What makes you hopeful about the world’s ability to make progress on the Sustainable Development Goals?
The single biggest surprise for me was the ability for a global initiative like the Millennium Development Goals to actually work. I was fortunate to have a window seat, because my wife was the chief of staff on that initiative with [senior United Nations advisor] Jeffrey Sachs.
I saw what worked and what didn’t work, and what worked was really astonishing to me and gives me a lot of hope, because you can see you are integrating these challenges. It isn’t just, say, you’re very proud because you’ve delivered antiretrovirals and reduced the HIV burden, but people are dying from waterborne diseases, or they’re not able to work, or they’re starving.
This was the challenge that the Millennium Development Goals overcame, and the Sustainable Development Goals are now overcoming, by integrating health across all sectors, and then by costing it out and creating these proofs of concepts. With that, governments, even those in developing countries, can say, “Oh, we can scale these initiatives up, by using donor money or reallocating money that we’re spending on other areas—that we maybe shouldn’t be spending so much money on, like the military—because if we can do it in this village then we can do it in the entire province, and if we can do it in this province then why not do it across the entire country?”
I’ve also seen some collective action progress here in our own country, not as much in health but in education for sure, that have had astonishing successes because all of the elements of a community or a whole city have come together.
As a longtime science writer and editor, what do you see as the state of media coverage of these goals and this progress?
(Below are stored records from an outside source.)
(* ===== verification/Tables.v ===== *)
(** * SQL on tables kept as finite maps

    The shapes of statement the service issues, on a table [gmap K V] filed by
    primary key: the first row by primary key that satisfies a condition (gorm's
    [First]), a conditional [UPDATE], a conditional [DELETE], [COUNT]. *)

From stdpp Require Import prelude strings gmap.
From Stdlib Require Import ZArith Lia.
From S2P Require Import Prelude.

Section Tables.
Context {K V : Type} `{Countable K}.
Implicit Types (m : gmap K V) (p : V → bool) (k : K) (v : V).

(** One step of the scan for the least key. *)
Definition keep_least (le : K → K → bool) p (kv : K * V) (acc : option (K * V)) : option (K * V) :=
  if p kv.2 then
    match acc with
    | Some best => if le kv.1 best.1 then Some kv else acc
    | None => Some kv
    end
  else acc.

(** [WHERE p ORDER BY primary key LIMIT 1]. *)
Definition first_where (le : K → K → bool) p m : option V :=
  snd <$> foldr (keep_least le p) None (map_to_list m).

(** [UPDATE ... SET f WHERE p]. *)
Definition update_where p (f : V → V) m : gmap K V := (λ v, if p v then f v else v) <$> m.

(** [DELETE ... WHERE p]. *)
Definition delete_where p m : gmap K V := filter (λ kv, p kv.2 = false) m.

(** [SELECT COUNT WHERE p], and the rows an [UPDATE] or [DELETE] touches. *)
Definition count_where p m : Z := Z.of_nat (size (filter (λ kv, p kv.2 = true) m)).

Lemma keep_least_fold le p l :
  match foldr (keep_least le p) None l with
  | Some kv => kv ∈ l ∧ p kv.2 = true
  | None => ∀ kv, kv ∈ l → p kv.2 = false
  end.
Proof.
  induction l as [|kv l IH]; simpl; [by intros kv ?%elem_of_nil|].
  unfold keep_least at 1. destruct (p kv.2) eqn:Hp.
  - destruct (foldr _ _ l) as [best|].
    + destruct (le kv.1 best.1); split; try done; [by left|right; by apply IH|by apply IH].
    + split; [by left|done].
  - destruct (foldr _ _ l) as [best|].
    + split; [right; by apply IH|by apply IH].
    + intros kv' [->|?]%elem_of_cons; auto.
Qed.

Lemma first_where_Some le p m v :
  first_where le p m = Some v → ∃ k, m !! k = Some v ∧ p v = true.
Proof.
  unfold first_where. pose proof (keep_least_fold le p (map_to_list m)) as Hk.
  destruct (foldr _ _ _) as [[k w]|]; [|done]. simpl. intros [= <-].
  destruct Hk as [Hin ?]. apply elem_of_map_to_list in Hin. eauto.
Qed.

Lemma first_where_None le p m :
  first_where le p m = None ↔ ∀ k v, m !! k = Some v → p v = false.
Proof.
  unfold first_where. pose proof (keep_least_fold le p (map_to_list m)) as Hk. split.
  - destruct (foldr _ _ _); [done|]. intros _ k v Hkv.
    by apply (Hk (k, v)), elem_of_map_to_list.
  - destruct (foldr _ _ _) as [[k v]|]; [|done]. destruct Hk as [Hin Hp]. intros Hall.
    apply elem_of_map_to_list in Hin. apply Hall in Hin. simpl in *. congruence.
Qed.

(** A condition only one row satisfies selects that row. *)
Lemma first_where_unique le p m k v :
  m !! k = Some v → p v = true →
  (∀ k' v', m !! k' = Some v' → p v' = true → k' = k) →
  first_where le p m = Some v.
Proof.
  intros Hk Hp Hu. destruct (first_where le p m) as [v'|] eqn:E.
  - apply first_where_Some in E as (k' & Hk' & Hp'). pose proof (Hu _ _ Hk' Hp'). congruence.
  - by rewrite (proj1 (first_where_None _ _ _) E _ _ Hk) in Hp.
Qed.

Lemma first_where_ext le p1 p2 m :
  (∀ k v, m !! k = Some v → p1 v = p2 v) → first_where le p1 m = first_where le p2 m.
Proof.
  intros Hext. unfold first_where. f_equal.
  assert (∀ kv, kv ∈ map_to_list m → p1 kv.2 = p2 kv.2) as Hl.
  { intros [k v] Hin%elem_of_map_to_list. by eapply Hext. }
  revert Hl. induction (map_to_list m) as [|kv l IH]; intros Hl; [done|]. simpl.
  rewrite IH by (intros; apply Hl; by right). unfold keep_least.
  by rewrite (Hl kv) by by left.
Qed.

Lemma lookup_update_where p f m k :
  update_where p f m !! k = (λ v, if p v then f v else v) <$> m !! k.
Proof. apply lookup_fmap. Qed.

Lemma lookup_delete_where p m k v :
  delete_where p m !! k = Some v ↔ m !! k = Some v ∧ p v = false.
Proof. unfold delete_where. by rewrite map_lookup_filter_Some. Qed.

Lemma delete_where_id p m :
  (∀ k v, m !! k = Some v → p v = false) → delete_where p m = m.
Proof. intros Hp. apply map_filter_id. intros k v. apply Hp. Qed.

Lemma update_where_id p f m :
  (∀ k v, m !! k = Some v → p v = false) → update_where p f m = m.
Proof.
  intros Hp. apply map_eq. intros k. rewrite lookup_update_where.
  destruct (m !! k) eqn:E; [|done]. simpl. by rewrite (Hp k).
Qed.

Lemma count_where_0 p m : count_where p m = 0%Z ↔ ∀ k v, m !! k = Some v → p v = false.
Proof.
  unfold count_where. change 0%Z with (Z.of_nat 0).
  rewrite Nat2Z.inj_iff, map_size_empty_iff, map_empty.
  setoid_rewrite map_lookup_filter_None. split.
  - intros Hall k v Hk. destruct (Hall k) as [Hn|Hn]; [congruence|].
    destruct (p v) eqn:E; [|done]. by destruct (Hn v Hk).
  - intros Hall k. right. intros v Hk Hp. simpl in Hp. specialize (Hall k v Hk). congruence.
Qed.

Lemma count_where_nonneg p m : (0 ≤ count_where p m)%Z.
Proof. unfold count_where. lia. Qed.

(** Exactly one row when the condition implies the primary key. *)
Lemma count_where_key p m k :
  (∀ k' v', m !! k' = Some v' → p v' = true → k' = k) →
  count_where p m = match m !! k with
                    | Some v => if p v then 1%Z else 0%Z
                    | None => 0%Z
                    end.
Proof.
  intros Hu. destruct (m !! k) as [v|] eqn:Hk; [destruct (p v) eqn:Hp|].
  - unfold count_where. replace (filter _ m) with ({[k := v]} : gmap K V);
      [by rewrite map_size_singleton|].
    apply map_eq. intros i. destruct (decide (i = k)) as [->|Hne].
    + rewrite lookup_singleton_eq. symmetry. by apply map_lookup_filter_Some.
    + rewrite lookup_singleton_ne by done. symmetry. apply map_lookup_filter_None.
      right. intros v' Hv' Hp'. by apply Hne, (Hu i v').
  - apply count_where_0. intros k' v' Hk'. destruct (p v') eqn:E; [|done].
    pose proof (Hu _ _ Hk' E). subst. congruence.
  - apply count_where_0. intros k' v' Hk'. destruct (p v') eqn:E; [|done].
    pose proof (Hu _ _ Hk' E). subst. congruence.
Qed.

(** A condition only the row [k] satisfies updates that row. *)
Lemma update_where_key p f m k v :
  m !! k = Some v → p v = true →
  (∀ k' v', m !! k' = Some v' → p v' = true → k' = k) →
  update_where p f m = <[k := f v]> m.
Proof.
  intros Hk Hp Hu. apply map_eq. intros i. rewrite lookup_update_where.
  destruct (decide (i = k)) as [->|Hne].
  - rewrite lookup_insert_eq, Hk. simpl. by rewrite Hp.
  - rewrite lookup_insert_ne by done. destruct (m !! i) as [v'|] eqn:Hi; [|done]. simpl.
    destruct (p v') eqn:E; [|done]. by destruct Hne; eapply Hu.
Qed.

(** A [DELETE] that touched one row removed the row the same condition selects. *)
Lemma delete_where_one le p m v :
  count_where p m = 1%Z → first_where le p m = Some v →
  ∃ k, m !! k = Some v ∧ p v = true ∧ delete_where p m = delete k m.
Proof.
  unfold count_where. intros Hone (k & Hk & Hp)%first_where_Some. exists k. split_and!; try done.
  set (f := filter (λ kv : K * V, p kv.2 = true) m) in *.
  assert (∀ i x, m !! i = Some x → p x = true → f !! i = Some x) as Hf by (intros; by apply map_lookup_filter_Some).
  assert (delete k f = ∅) as Hempty.
  { apply map_size_empty_iff. rewrite map_size_delete_Some by (exists v; by apply Hf). lia. }
  assert (∀ i x, m !! i = Some x → p x = true → i = k) as Honly.
  { intros i x Hi Hx. destruct (decide (i = k)) as [|Hne]; [done|].
    assert (delete k f !! i = Some x) as E by (rewrite lookup_delete_ne by done; by apply Hf).
    by rewrite Hempty in E. }
  apply map_eq. intros i. destruct (decide (i = k)) as [->|Hne].
  - rewrite lookup_delete_eq. destruct (delete_where p m !! k) eqn:E; [|done].
    apply lookup_delete_where in E as [E Hpf]. congruence.
  - rewrite lookup_delete_ne by done. destruct (m !! i) as [x|] eqn:Hi.
    + apply lookup_delete_where. split; [done|]. destruct (p x) eqn:Hx; [|done].
      destruct Hne. by eapply Honly.
    + destruct (delete_where p m !! i) eqn:E; [|done]. apply lookup_delete_where in E as [E _]. congruence.
Qed.

Lemma count_where_delete p m k v :
  m !! k = Some v → count_where p (delete k m) = (count_where p m - if p v then 1 else 0)%Z.
Proof.
  intros Hk. unfold count_where. rewrite map_filter_delete. destruct (p v) eqn:Hp.
  - rewrite map_size_delete_Some by (exists v; by apply map_lookup_filter_Some).
    assert (size (filter (λ kv : K * V, p kv.2 = true) m) ≠ 0%nat); [|lia].
    intros H0%map_size_empty_iff.
    assert (filter (λ kv : K * V, p kv.2 = true) m !! k = Some v) as E by by apply map_lookup_filter_Some.
    by rewrite H0 in E.
  - rewrite map_size_delete_None; [lia|]. apply map_lookup_filter_None. right. intros x Hx. simpl. congruence.
Qed.
End Tables.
I certainly don’t think that there’s enough coverage of the size of the challenges and the progress that we’re making, and properly informing the public about both what can be done and what their role could be.
On the other hand, I do see big changes in the willingness of entities like CNN to cover global challenges and do success stories and make heroes of people who have done good things, which I think would have been ignored in the past. I think of when MTV—many years ago now—made a documentary with Angelina Jolie driving around Africa with Jeffrey Sachs, visiting some of the millennium villages. It gave young people a chance to realize that this is something that is engaging on a personal level, even to an iconic movie star, and so maybe it should be to them as well.